2. O estudo recomenda a realização rotineira de broncoscopia, na mesma frequência, principalmente nos pacientes com tumores não-adenocarcinoma. Esta rotina não é consistente com a maioria das diretrizes dos centros oncológicos mundiais, incluindo os brasileiros;

3. Não ficou claro, nos resultados apresentados, o impacto deste tipo de seguimento na detecção de segundos primários, e em que estádio estes tumores potencialmente curáveis foram detectados nos 2 grupos. Aguardamos a publicação final mais detalhada deste estudo em revista científica para a análise do possível benefício de um seguimento com CTs na detecção de tumores primários em fase mais precoce, mais curável;

4. Não foram apresentados com detalhes os impactos sobre os custos gerais do manejo destes pacientes, nem a análise custo/benefício de cada rotina, além de exames e biópsias desnecessárias nos pacientes com exames falsos positivos.

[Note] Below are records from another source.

(** * Verification of src/agent.py (hotel booking voice agent)

    Shallow embedding of the booking tool [Assistant.book_room], of the
    business rules stated in the agent's instructions, and of the session
    handler [my_agent].  External libraries (json, google-auth, gspread,
    livekit) are not part of this repository: their outcomes are given by
    an explicit record of service functions, and their calls are recorded
    in a trace so that "no network call" can be stated. *)

From Stdlib Require Import ZArith.
From stdpp Require Import base gmap strings list.

Open Scope string_scope.

(** ** Python exceptions that can reach [book_room]'s handlers.
    All of them are subclasses of [Exception].  Each carries the text
    [str(e)] of the exception (for [KeyError], its key). *)
Inductive exn :=
| JSONDecodeError (msg : string)      (* json.JSONDecodeError *)
| ValueError (msg : string)           (* e.g. google-auth: missing key fields *)
| TypeError (msg : string)
| KeyError (key : string)
| APIError (code : Z) (text : string) (* gspread.exceptions.APIError, text = str(e) *)
| SpreadsheetNotFound (text : string) (* gspread.exceptions.SpreadsheetNotFound, text = str(e) *)
| OtherException (msg : string).

(** [except json.JSONDecodeError] *)
Definition is_json_decode_error (e : exn) : bool :=
  match e with JSONDecodeError _ => true | _ => false end.

(** [str(e)] as used in the f-string of the generic handler. *)
Definition exn_str (e : exn) : string :=
  match e with
  | JSONDecodeError m | ValueError m | TypeError m | OtherException m => m
  | KeyError k => "'" +:+ k +:+ "'"
  | APIError _ t | SpreadsheetNotFound t => t
  end.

Concluímos que o estudo IFCT 0302 é muito importante, e poderá certamente modificar as rotinas de manejo dos pacientes com câncer de pulmão completamente ressecado. Aguardamos mais detalhes sobre os resultados em publicações futuras.

O impacto mais imediato seria de diminuir a frequência de tomografias e consultas nos primeiros 2 anos para 6/6 meses, substituindo o mais comum 3/3 meses. Isto provavelmente não trará nenhum impacto negativo, principalmente em paciente com baixo risco e tumores precoces.

Não está claro o papel de broncoscopia rotineira nos pacientes, e continuamos não recomendando este exame no seguimento. Persiste a recomendação de não utilizar PET-CT de rotina no seguimento destes pacientes.